TS Hawkins (they/them/theirs exclusively) is a multi-hyphenated artist with a big laugh and an even bigger heart. They are an international author, performance poet, art activist, playwright, trauma-informed and award winning educator, and member of the Dramatists Guild. Hawkins’ works and powerful performances have been praised by the Barrymore Awards, Philadelphia Magazine, BroadwayWorld, Philly Voice, NPR, WHYY, WURD Radio, Philadelphia Weekly, Chicago Tribune, dosage MAGAZINE and The Dramatist. Their play Cartons of Ultrasounds had the pleasure of an off-Broadway run in New York to rave reviews. They are also one the Dramatists Guild Foundation National Fellowship finalists of 2024-25. I could go on, but it’s time to chat. Some responses have been edited for length and clarity.

Are you a Philadelphia native?
Not a Philadelphia native. I was born in Jersey but I’ve called Philadelphia home for a very, very long time. Philly is where I had the chance to grow. 

That makes two of us. What part of Jersey?
South Jersey. (in a Jersey accent)’ Near da watah, neah da beaches!’ The beaches weren’t far, but actually I’m from a more suburban area.[Laughing] I’m not the brown Snooki! 

What kind of things were you into as a young’un?
Ballet, tap and jazz — all the way through high school. I also did liturgical dance, which is a spiritual dance for church. I was on three choirs. I was in the thespian society, the terpsichore society. I was also an orator… all the nerdy stuff! And I also played soccer. 

Yes, we had a whole program that taught you how to effectively do public speaking. 

Ooh, I need that! I’ve been thinking about joining Toastmasters.
[Laughing] I have a Toastmaster’s certificate as well! I was a Junior Toastmaster in high school. 

Tell me a little about the fam.
In the immediate, nuclear family, there’s just me, my sister Charlese, and my mother, and then I have a ton of cousins and aunts and uncles.  

What does Mom do?
She’s an educator but she also paints really well. She was always decorating and creating these masterful programs, so a lot of my educational prowess comes from her. And Charlese is a videographer. She does films and she’s also really great at puzzles! [Laughing] Random tidbit! 

I write poetry and plays and I sing. I don’t dance much any more, but my body still works and moves! [Snapping and bopping] It works! It moves! It’s still got a little rhythm in it! 

Mine does too but it’s mostly in a chair! I can be at the party and I’ll dance and groove from my seat. Just don’t make me get up!
You’re a professional chair dancer. I love it! I was never into the clubs much, and nowadays, I like to binge watch. Not to just watch TV but to tighten up my dramaturgy skills. I like to see how the pieces are presented and how they’re moving or speaking and where they’re pulling their energy, what historical references they’re using.

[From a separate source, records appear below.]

(* ===== verification/Edq.v ===== *)
(** * The eligible deadline queue: [lib/edq.bpf.c], [include/lib/edq.h]

    An intrusive red-black tree ordered by deadline and arrival, in which
    every node caches the least eligibility time and the shortest slice of
    its subtree.  [struct scx_edq_node node] is the first member of
    [struct scx_edq_task], so a task and its node have the same address and
    [node_task] is the identity.

    Everything between [scx_edq_lock] and [scx_edq_unlock] is one transition.
    An operation takes as [lk] the value its [scx_edq_lock] or
    [scx_edq_trylock] returns.  A [while (... && can_loop)] loop takes the
    remaining [can_loop] budget; the colour is a [bool], [true] for
    [EDQ_RED]; [dir] is [false] for left.  [scx_bpf_error] sets [es_error]. *)

From S2P Require Import Prelude ArenaTree RedBlack ScxTime.

Definition SCX_EDQ_DEAD : Z := 1.
Definition SCX_EDQ_CURSOR_AFTER : Z := 1.
Definition SCX_EDQ_CURSOR_AT : Z := 2.

(** [struct scx_edq_node] *)
Record scx_edq_node : Type := EdqNode {
  en_parent : Z;
  en_left : Z;
  en_right : Z;
  en_deadline : Z;
  en_eligibility : Z;
  en_min_eligibility : Z;
  en_slice : Z;
  en_min_slice : Z;
  en_seq : Z;
  en_red : bool;
}.

(** [struct scx_edq_task], its node aside. *)
Record scx_edq_task : Type := EdqTask { et_holdcnt : Z; et_edq : Z }.

(** [struct scx_edq_cursor] *)
Record scx_edq_cursor : Type := EdqCursor { cu_deadline : Z; cu_seq : Z; cu_valid : Z }.

(** [struct scx_edq], its lock aside. *)
Record scx_edq : Type := Edq {
  eq_root : Z;
  eq_first : Z;
  eq_first_deadline : Z;
  eq_min_slice : Z;
  eq_nr : Z;
  eq_seq : Z;
}.

Record edq_state : Type := EdqState {
  es_nodes : gmap Z scx_edq_node;
  es_tasks : gmap Z scx_edq_task;
  es_queues : gmap Z scx_edq;
  es_error : bool;
}.

(** ** Field updates *)
Definition set_parent (p : Z) (n : scx_edq_node) : scx_edq_node :=
  EdqNode p (en_left n) (en_right n) (en_deadline n) (en_eligibility n) (en_min_eligibility n)
    (en_slice n) (en_min_slice n) (en_seq n) (en_red n).
Definition set_left (p : Z) (n : scx_edq_node) : scx_edq_node :=
  EdqNode (en_parent n) p (en_right n) (en_deadline n) (en_eligibility n) (en_min_eligibility n)
    (en_slice n) (en_min_slice n) (en_seq n) (en_red n).
Definition set_right (p : Z) (n : scx_edq_node) : scx_edq_node :=
  EdqNode (en_parent n) (en_left n) p (en_deadline n) (en_eligibility n) (en_min_eligibility n)
    (en_slice n) (en_min_slice n) (en_seq n) (en_red n).
Definition set_mins (me ms : Z) (n : scx_edq_node) : scx_edq_node :=
  EdqNode (en_parent n) (en_left n) (en_right n) (en_deadline n) (en_eligibility n) me
    (en_slice n) ms (en_seq n) (en_red n).
Definition set_red (b : bool) (n : scx_edq_node) : scx_edq_node :=
  EdqNode (en_parent n) (en_left n) (en_right n) (en_deadline n) (en_eligibility n) (en_min_eligibility n)
    (en_slice n) (en_min_slice n) (en_seq n) b.

(** The [left] and [right] fields by direction. *)
Definition en_child (dir : bool) (n : scx_edq_node) : Z := if dir then en_right n else en_left n.
Definition set_child (dir : bool) (p : Z) (n : scx_edq_node) : scx_edq_node :=
  if dir then set_right p n else set_left p n.

Definition set_root (p : Z) (q : scx_edq) : scx_edq :=
  Edq p (eq_first q) (eq_first_deadline q) (eq_min_slice q) (eq_nr q) (eq_seq q).
Definition set_first (p dl : Z) (q : scx_edq) : scx_edq :=
  Edq (eq_root q) p dl (eq_min_slice q) (eq_nr q) (eq_seq q).
Definition set_min_slice (z : Z) (q : scx_edq) : scx_edq :=
  Edq (eq_root q) (eq_first q) (eq_first_deadline q) z (eq_nr q) (eq_seq q).
Definition set_nr (z : Z) (q : scx_edq) : scx_edq :=
  Edq (eq_root q) (eq_first q) (eq_first_deadline q) (eq_min_slice q) z (eq_seq q).
Definition set_seq (z : Z) (q : scx_edq) : scx_edq :=
  Edq (eq_root q) (eq_first q) (eq_first_deadline q) (eq_min_slice q) (eq_nr q) z.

It’s helped with my career along the way. [Laughing] I’m not international for nothing! 

And I understand that you went to Temple University?
Yes, I studied elementary education, psychology and theater. The beautiful part is that now I teach playwriting and I get to use those skills to get the students engaged in a completely different way, which opens them up to their own creative minds. I try to instill higher order thinking through playwriting. It’s super fun! Stressful, but fun. 

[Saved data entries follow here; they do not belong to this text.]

(* ===== verification/Ravg.v ===== *)
(** * Running averages: [lib/ravg.bpf.c], [lib/ravg_impl.bpf.h], [include/lib/ravg.h]

    A decaying sum of [value * time] in fixed point: values have 44 bits, a
    period ([half_life]) is [2^20].  [old] is the average as of the last
    completed period, [cur] the sum of the current one.  Every C operation is
    at its width.  BPF defines [x / 0 = 0] and [x % 0 = x], which is what
    [Z.div] and [Z.modulo] compute.  A pointer that may be NULL is an
    [option].  The native and the arena flavour are the same text. *)

From S2P Require Import Prelude.

Definition RAVG_VAL_BITS : Z := 44.
Definition RAVG_FRAC_BITS : Z := 20.

(** [struct ravg_data] *)
Record ravg_data : Type := RavgData { rv_val : Z; rv_val_at : Z; rv_old : Z; rv_cur : Z }.

#[global] Instance ravg_data_eq_dec : EqDecision ravg_data.
Proof. solve_decision. Defined.

Definition ravg_full_sum : list Z :=
  [ 524288;  786432;  917504;  983040;
   1015808; 1032192; 1040384; 1044480;
   1046528; 1047552; 1048064; 1048320;
   1048448; 1048512; 1048544; 1048560;
   1048568; 1048572; 1048574; 1048575].
Definition ravg_full_sum_len : Z := Z.of_nat (length ravg_full_sum).

Definition mask32 : Z := two32 - 1.

Definition u64_x_u32_rshift (a b rshift : Z) : Z :=
  let al := Z.land a mask32 in
  let ah := Z.shiftr (Z.land a (u64 (Z.shiftl mask32 32))) 32 in
  let al := u64 (al * b) in
  let ah := u64 (ah * b) in
  let al := Z.shiftr al rshift in
  let ah := if rshift <=? 32 then u64 (Z.shiftl ah (32 - rshift)) else Z.shiftr ah (rshift - 32) in
  u64 (al + ah).

Definition ravg_sat_add (a b : Z) : Z :=
  let sum := u64 (a + b) in if a <=? sum then sum else two64 - 1.

Definition ravg_decay (v shift : Z) : Z := if 64 <=? shift then 0 else Z.shiftr v shift.

(** The result is a [u32]; the numerator is computed in 64 bits. *)
Definition ravg_normalize_dur (dur half_life : Z) : Z :=
  if dur <? half_life
  then u32 (u64 (u64 (Z.shiftl dur RAVG_FRAC_BITS) + half_life - 1) / half_life)
  else Z.shiftl 1 RAVG_FRAC_BITS.

(** [if (seq_delta > 0)], first block: decay [old], fold and clear [cur]. *)
Definition ravg_fold (rd : ravg_data) (seq_delta : Z) : ravg_data :=
  if 0 <? seq_delta then
    let old := ravg_decay (rv_old rd) seq_delta in
    let old := ravg_sat_add old (ravg_decay (rv_cur rd) seq_delta) in
    RavgData (rv_val rd) (rv_val_at rd) old 0
  else rd.

(** The part after [if (!rd->val) goto out]: the value times the time from
    [val_at] to [now], by periods. *)
Definition ravg_add (rd : ravg_data) (now half_life seq_delta : Z) : ravg_data :=
  if 0 <? seq_delta then
    let dur := ravg_normalize_dur (u32 (half_life - rv_val_at rd mod half_life)) half_life in
    let old := ravg_sat_add (rv_old rd) (u64 (rv_val rd * ravg_decay dur seq_delta)) in
    let old :=
      if 1 <? seq_delta then
        let idx := seq_delta - 2 in
        let idx := if ravg_full_sum_len <=? idx then ravg_full_sum_len - 1 else idx in
        ravg_sat_add old (u64 (rv_val rd * nth (Z.to_nat idx) ravg_full_sum 0))
      else old in
    RavgData (rv_val rd) (rv_val_at rd) old
      (u64 (rv_cur rd + u64 (rv_val rd * ravg_normalize_dur (u32 (now mod half_life)) half_life)))
  else
    RavgData (rv_val rd) (rv_val_at rd) (rv_old rd)
      (u64 (rv_cur rd + u64 (rv_val rd * ravg_normalize_dur (u32 (now - rv_val_at rd)) half_life))).

(** The label [out]. *)
Definition ravg_out (rd : ravg_data) (new_val now : Z) : ravg_data :=
  RavgData (if Z.shiftl 1 RAVG_VAL_BITS <=? new_val then Z.shiftl 1 RAVG_VAL_BITS - 1 else new_val)
    now (rv_old rd) (rv_cur rd).

Definition ravg_accumulate_body (rd : ravg_data) (new_val now half_life : Z) : ravg_data :=
  let now := if now <? rv_val_at rd then rv_val_at rd else now in
  if now =? rv_val_at rd then ravg_out rd new_val now else
  let cur_seq := u32 (now / half_life) in
  let val_seq := u32 (rv_val_at rd / half_life) in
  let seq_delta := u32 (cur_seq - val_seq) in
  let rd := ravg_fold rd seq_delta in
  if rv_val rd =? 0 then ravg_out rd new_val now else
  ravg_out (ravg_add rd now half_life seq_delta) new_val now.

Definition ravg_accumulate (rd : option ravg_data) (new_val now half_life : Z) : option ravg_data :=
  match rd with None => None | Some rd => Some (ravg_accumulate_body rd new_val now half_life) end.

Definition ravg_scale (rd : option ravg_data) (mult rshift : Z) : option ravg_data :=
  match rd with
  | None => None
  | Some rd => Some (RavgData (u64_x_u32_rshift (rv_val rd) mult rshift) (rv_val_at rd)
      (u64_x_u32_rshift (rv_old rd) mult rshift) (u64_x_u32_rshift (rv_cur rd) mult rshift))
  end.

(** [elapsed] is a [u32]; the calls truncate the 64-bit [half_life]. *)
Definition ravg_read (rd : option ravg_data) (now half_life : Z) : Z :=
  match rd with
  | None => 0
  | Some rd =>
      let now := if now <? rv_val_at rd then rv_val_at rd else now in
      let elapsed := u32 (now mod half_life) in
      let trd := ravg_accumulate_body rd 0 now (u32 half_life) in
      if elapsed =? 0 then rv_old trd else
      let progress := ravg_normalize_dur elapsed (u32 half_life) in
      let old := u64_x_u32_rshift (rv_old trd) (Z.shiftl 1 RAVG_FRAC_BITS - progress / 2) RAVG_FRAC_BITS in
      let cur := rv_cur trd / 2 in
      u64 (old + cur)
  end.

(** Both averages after the transfer. *)
Definition ravg_transfer (base : ravg_data) (base_new_val : Z) (xfer : ravg_data) (xfer_new_val half_life : Z)
    (is_xfer_in : bool) : ravg_data * ravg_data :=
  let d := s64 (rv_val_at base - rv_val_at xfer) in
  let base' := if d <? 0 then ravg_accumulate_body base base_new_val (rv_val_at xfer) half_life else base in
  let xfer' := if negb (d <? 0) && (0 <? d)
               then ravg_accumulate_body xfer xfer_new_val (rv_val_at base) half_life else xfer in
  if is_xfer_in then
    (RavgData (rv_val base') (rv_val_at base') (u64 (rv_old base' + rv_old xfer'))
       (u64 (rv_cur base' + rv_cur xfer')), xfer')
  else
    (RavgData (rv_val base') (rv_val_at base')
       (if rv_old xfer' <? rv_old base' then rv_old base' - rv_old xfer' else 0)
       (if rv_cur xfer' <? rv_cur base' then rv_cur base' - rv_cur xfer' else 0), xfer').

(** A copy word by word. *)
Definition ravg_to_arena (from : ravg_data) : ravg_data :=
  RavgData (rv_val from) (rv_val_at from) (rv_old from) (rv_cur from).
Definition ravg_from_arena (from : ravg_data) : ravg_data :=
  RavgData (rv_val from) (rv_val_at from) (rv_old from) (rv_cur from).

What was one of the first things that you produced that felt like your big break?
When I published my first manuscript, “Sugar Lumps and Black Eye Blues.” I took a class at Temple, which helped me fine-tune the book, and then I published it. I think I was 24 at the time, which was super cool. I went on tours and people started to actually listen to the poems and what they were actually saying. I started getting invited to speak in random and beautiful places, from dive bars in the early aughts to theaters around the world. 

What motivates what you do?
I hope my plays and my poems really speak to the pulse and can help move things forward for equitable change. That’s really important to me. Not that nature and the ecosystem aren’t important but when we have a lot of bodies in the intersectionalities of injustice, we need to find as many modalities as possible to get their voices and their stories told. It’s at the forefront of my mind when crafting work. I don’t just do stuff just to do stuff. 

As a playwright, what was it like seeing your work on stage for the first time?
A lot of the time, I’ve been in a space where I have had to self produce. The genre in which I write my plays is choreopoem, and there are not a lot of people who are versed in producing that type of work. So I’m often wearing multiple hats. My first play done on stage was “Secret Life of Wonder: a prologue in G.” It was written to honor Ntozake Shange’s work, “For Colored Girls.” It was so cool! To see the actors on stage living their childhood dreams was beautiful. It was an honor. I hope every playwright can have that experience.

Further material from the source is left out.